Scientists have officially added 115 new species to the exclusive hall of fame known as the animal kingdom, including a mole with a strange nose, a dragon-like crocodile lizard, and a snail-munching turtle found in a food market.
All of these creatures are featured in a new report by the conservation organization WWF, titled “Stranger Species”, showcasing all the new species discovered in 2016 around the Greater Mekong region, a land bursting with biodiversity in Southeast Asia that encompasses Cambodia, Laos, Myanmar, Thailand, Vietnam, and southern parts of China. There’s been a total of 2,524 new species discovered in the area since 1997.
The reel of species includes 11 amphibians, two fish, 11 reptiles, 88 plants, and three mammals. One of the most vibrant of the batch is the Vietnamese crocodile lizard, a fierce-looking medium-sized reptile with a particularly pretty orange head (image above). Faced with the monolithic threats of habitat destruction, coal mining, and the pet trade, this beast is already in danger with fewer than 200 individuals left in the wild. “This is terrifyingly low,” Professor Dr Thomas Ziegler, who discovered the lizard, said in a statement.

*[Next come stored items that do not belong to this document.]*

Lemma diff_uint32 (x y : Z) :
  is_uint32 x -> is_uint32 y -> to_int64 (int x - int y) = x - y.
Proof.
  intros Hx Hy. rewrite (int_uint32 x), (int_uint32 y) by done.
  unfold is_uint32 in *. change (2 ^ 32) with 4294967296 in *.
  apply to_int64_small. change (2 ^ 63) with 9223372036854775808. lia.
Qed.

Lemma gapByChannel_rule (p prev : Packet) (d : Duration) :
  wf_packet p -> wf_packet prev ->
  gap_rule (Sequence (VMUHeader p)) (Sequence (VMUHeader prev))
           (Sub (Timestamp (VMUHeader p)) (Timestamp (VMUHeader prev)))
           d (gapByChannel p prev d).
Proof.
  intros [Hp _] [Hprev _]. unfold gap_rule, gapByChannel. cbv zeta.
  rewrite diff_uint32 by assumption.
  rewrite (int_uint32 _ Hp), (int_uint32 _ Hprev).
  destruct (Z.eqb_spec (Sequence (VMUHeader p) - Sequence (VMUHeader prev)) 1);
    destruct (Z.eqb_spec d 0);
    destruct (Z.leb_spec
                (Sub (Timestamp (VMUHeader p)) (Timestamp (VMUHeader prev))) d);
    simpl; unfold Gap.Missing; simpl; intuition (try discriminate; try lia).
Qed.

Lemma gapByOrigin_rule (p prev : Packet) (d : Duration) :
  wf_packet p -> wf_packet prev ->
  gap_rule (Counter (DataHeader p)) (Counter (DataHeader prev))
           (Sub (Acquisition (DataHeader p)) (Acquisition (DataHeader prev)))
           d (gapByOrigin p prev d).
Proof.
  intros [_ Hp] [_ Hprev]. unfold gap_rule, gapByOrigin. cbv zeta.
  rewrite diff_uint32 by assumption.
  rewrite (int_uint32 _ Hp), (int_uint32 _ Hprev).
  destruct (Z.eqb_spec (Counter (DataHeader p) - Counter (DataHeader prev)) 1);
    destruct (Z.eqb_spec d 0);
    destruct (Z.leb_spec
                (Sub (Acquisition (DataHeader p))
                     (Acquisition (DataHeader prev))) d);
    simpl; unfold Gap.Missing; simpl; intuition (try discriminate; try lia).
Qed.

(** C1: for two packets of one identifier and a maximum gap duration
    [d], under either grouping (channel: VMU sequence and timestamp;
    origin: data counter and acquisition time): a gap is emitted if and
    only if the sequence difference is not 1 and [d] is zero or the
    time elapsed between the two packets is at most [d]; an emitted gap
    misses [|difference| - 1] packets; a difference of exactly 1 emits
    no gap; a difference other than 1 with more than a positive [d]
    elapsed emits no gap. *)
Theorem gap_detector_rule (p prev : Packet) (d : Duration) :
  wf_packet p -> wf_packet prev ->
  gap_rule (Sequence (VMUHeader p)) (Sequence (VMUHeader prev))
           (Sub (Timestamp (VMUHeader p)) (Timestamp (VMUHeader prev)))
           d (gapByChannel p prev d)
  /\ gap_rule (Counter (DataHeader p)) (Counter (DataHeader prev))
              (Sub (Acquisition (DataHeader p))
                   (Acquisition (DataHeader prev)))
              d (gapByOrigin p prev d).
Proof.
  intros Hp Hprev. split.
  - by apply gapByChannel_rule.
  - by apply gapByOrigin_rule.
Qed.

(** Sequence 10 then 14, one second apart, with a one-second maximum:
    a gap that misses 3 packets. *)
Lemma gap_detector_rule_witness :
  let prev := {| VMUHeader := {| Size := 100; Channel := 7; Sequence := 10;
                                 Timestamp := 5 * Second |};
                 DataHeader := {| Origin := 1; Counter := 10;
                                  Acquisition := 5 * Second |} |} in
  let p := {| VMUHeader := {| Size := 100; Channel := 7; Sequence := 14;
                              Timestamp := 6 * Second |};
              DataHeader := {| Origin := 1; Counter := 14;
                               Acquisition := 6 * Second |} |} in
  wf_packet p /\ wf_packet prev
  /\ fst (gapByChannel p prev Second) = true
  /\ Gap.Missing (snd (gapByChannel p prev Second)) = 3
  /\ fst (gapByOrigin p prev Second) = true
  /\ Gap.Missing (snd (gapByOrigin p prev Second)) = 3.
Proof.
  intros prev p.
  assert (Hp : wf_packet p) by (vm_compute; intuition discriminate).
  assert (Hprev : wf_packet prev) by (vm_compute; intuition discriminate).
  destruct (gap_detector_rule p prev Second Hp Hprev)
    as [(Hc & Hcm & _) (Ho & Hom & _)].
  assert (Hgc : fst (gapByChannel p prev Second) = true)
    by (apply Hc; vm_compute; intuition discriminate).
  assert (Hgo : fst (gapByOrigin p prev Second) = true)
    by (apply Ho; vm_compute; intuition discriminate).
  split; [exact Hp|]. split; [exact Hprev|].
  split; [exact Hgc|]. split; [rewrite (Hcm Hgc); reflexivity|].
  split; [exact Hgo|]. rewrite (Hom Hgo); reflexivity.
Defined.

(** C3, as the code has it: for two consecutive packets of one
    identifier with sequence counters 11 then 13 and the elapsed time
    within the maximum gap duration, the gap emitted carries
    [Last] = 11, the value last seen before the gap, [First] = 13, the
    value first seen after it, the two timestamps in order, and a
    missing count of 1; under the channel grouping and under the origin
    grouping. *)
Theorem gap_brackets_11_13 (p prev : Packet) (d : Duration) :
  (Sequence (VMUHeader prev) = 11 -> Sequence (VMUHeader p) = 13 ->
   d = 0 \/ Sub (Timestamp (VMUHeader p)) (Timestamp (VMUHeader prev)) <= d ->
   exists g, gapByChannel p prev d = (true, g)
             /\ Gap.Last g = 11 /\ Gap.First g = 13 /\ Gap.Missing g = 1
             /\ Gap.Starts g = Timestamp (VMUHeader prev)
             /\ Gap.Ends g = Timestamp (VMUHeader p))
  /\ (Counter (DataHeader prev) = 11 -> Counter (DataHeader p) = 13 ->
      d = 0 \/ Sub (Acquisition (DataHeader p))
                   (Acquisition (DataHeader prev)) <= d ->
      exists g, gapByOrigin p prev d = (true, g)
                /\ Gap.Last g = 11 /\ Gap.First g = 13 /\ Gap.Missing g = 1
                /\ Gap.Starts g = Acquisition (DataHeader prev)
                /\ Gap.Ends g = Acquisition (DataHeader p)).
Proof.
  split; intros Hprev Hp Hd.
  - unfold gapByChannel. rewrite Hprev, Hp.
    change (to_int64 (int 13 - int 11) =? 1) with false.
    replace ((d =? 0)
             || (Sub (Timestamp (VMUHeader p)) (Timestamp (VMUHeader prev))
                 <=? d)) with true.
    + eexists. split; [reflexivity|]. by vm_compute.
    + destruct Hd as [->|Hd]; [done|].
      apply Z.leb_le in Hd. rewrite Hd. by rewrite orb_true_r.
  - unfold gapByOrigin. rewrite Hprev, Hp.
    change (to_int64 (int 13 - int 11) =? 1) with false.
    replace ((d =? 0)
             || (Sub (Acquisition (DataHeader p))
                     (Acquisition (DataHeader prev)) <=? d)) with true.
    + eexists. split; [reflexivity|]. by vm_compute.
    + destruct Hd as [->|Hd]; [done|].
      apply Z.leb_le in Hd. rewrite Hd. by rewrite orb_true_r.
Qed.

Lemma gap_brackets_11_13_witness :
  gapByChannel packet_13 packet_11 Second
  = (true, {| Gap.Id := 0; Gap.Starts := 5 * Second; Gap.Ends := 6 * Second;
              Gap.Last := 11; Gap.First := 13 |})
  /\ Gap.Missing (snd (gapByChannel packet_13 packet_11 Second)) = 1.
Proof.
  destruct (gap_brackets_11_13 packet_13 packet_11 Second) as [Hc _].
  destruct Hc as (g & Hg & _ & _ & Hm & _);
    [reflexivity|reflexivity|right; by vm_compute|].
  split; [reflexivity|]. rewrite Hg. exact Hm.
Defined.

(** The claim as worded, with [First] = 11 and [Last] = 13, fails on
    those two packets: the gap has [First] = 13. *)
Lemma gap_first_last_counterexample :
  ~ (forall (p prev : Packet) (d : Duration),
       wf_packet p -> wf_packet prev ->
       Sequence (VMUHeader prev) = 11 -> Sequence (VMUHeader p) = 13 ->
       d = 0
       \/ Sub (Timestamp (VMUHeader p)) (Timestamp (VMUHeader prev)) <= d ->
       exists g, gapByChannel p prev d = (true, g)
                 /\ Gap.First g = 11 /\ Gap.Last g = 13
                 /\ Gap.Missing g = 1).
Proof.
  intros Hclaim.
  destruct (Hclaim packet_13 packet_11 Second) as (g & Hg & Hfirst & _).
  - by vm_compute.
  - by vm_compute.
  - reflexivity.
  - reflexivity.
  - right. by vm_compute.
  - vm_compute in Hg. injection Hg as <-. discriminate Hfirst.
Qed.

Lemma missBy_inc (b : grouping) (p prev : Packet) :
  wf_packet p -> wf_packet prev ->
  missBy b p prev
  = if counter_of b p <? counter_of b prev then 0
    else wrap 64 (counter_of b p - counter_of b prev - 1).
Proof.
  intros [Hs Hc] [Hs' Hc']. unfold is_uint32 in *.
  change (2 ^ 32) with 4294967296 in *.
  destruct b; unfold missBy, counter_of;
    (match goal with |- context [?x <? ?y] =>
       destruct (Z.ltb_spec x y); [done|] end);
    rewrite (wrap_small 32) by (change (2 ^ 32) with 4294967296; lia);
    done.
Qed.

Deep in the forested mountains of Thailand, researchers also found a mountain horseshoe bat with a sensitive nose. The forests near a northern Vietnamese harbor were also found to be home to a vibrantly colored speckled frog.
Biologists also stumbled across a snail-eating turtle while looking for some lunch at a local food market in Thailand. Suspicious that this could be a new species, the scientists bought a pair and took them back to the lab for analysis. Lo and behold, it was a species previously unknown to science.
While discovering new species is always positive, it also underlines the importance of protecting the environment and its wildlife. Many of the species are already in severe danger of becoming extinct, if not already heading that way. If things don't change soon, there won't be many more years in which scientists discover beautiful new species of flora and fauna.
"Rivers in the Greater Mekong and the critical services and resources they provide are threatened by a host of poorly planned and coordinated development projects that threaten not only the ecosystem, but also the economy and the livelihoods of millions of people,” said Marc Goichot, Water Lead for WWF-Greater Mekong. “We must realize that rivers connect the wildlife and the people of this region. If we destroy them, we not only destroy the wildlife but ourselves as well.”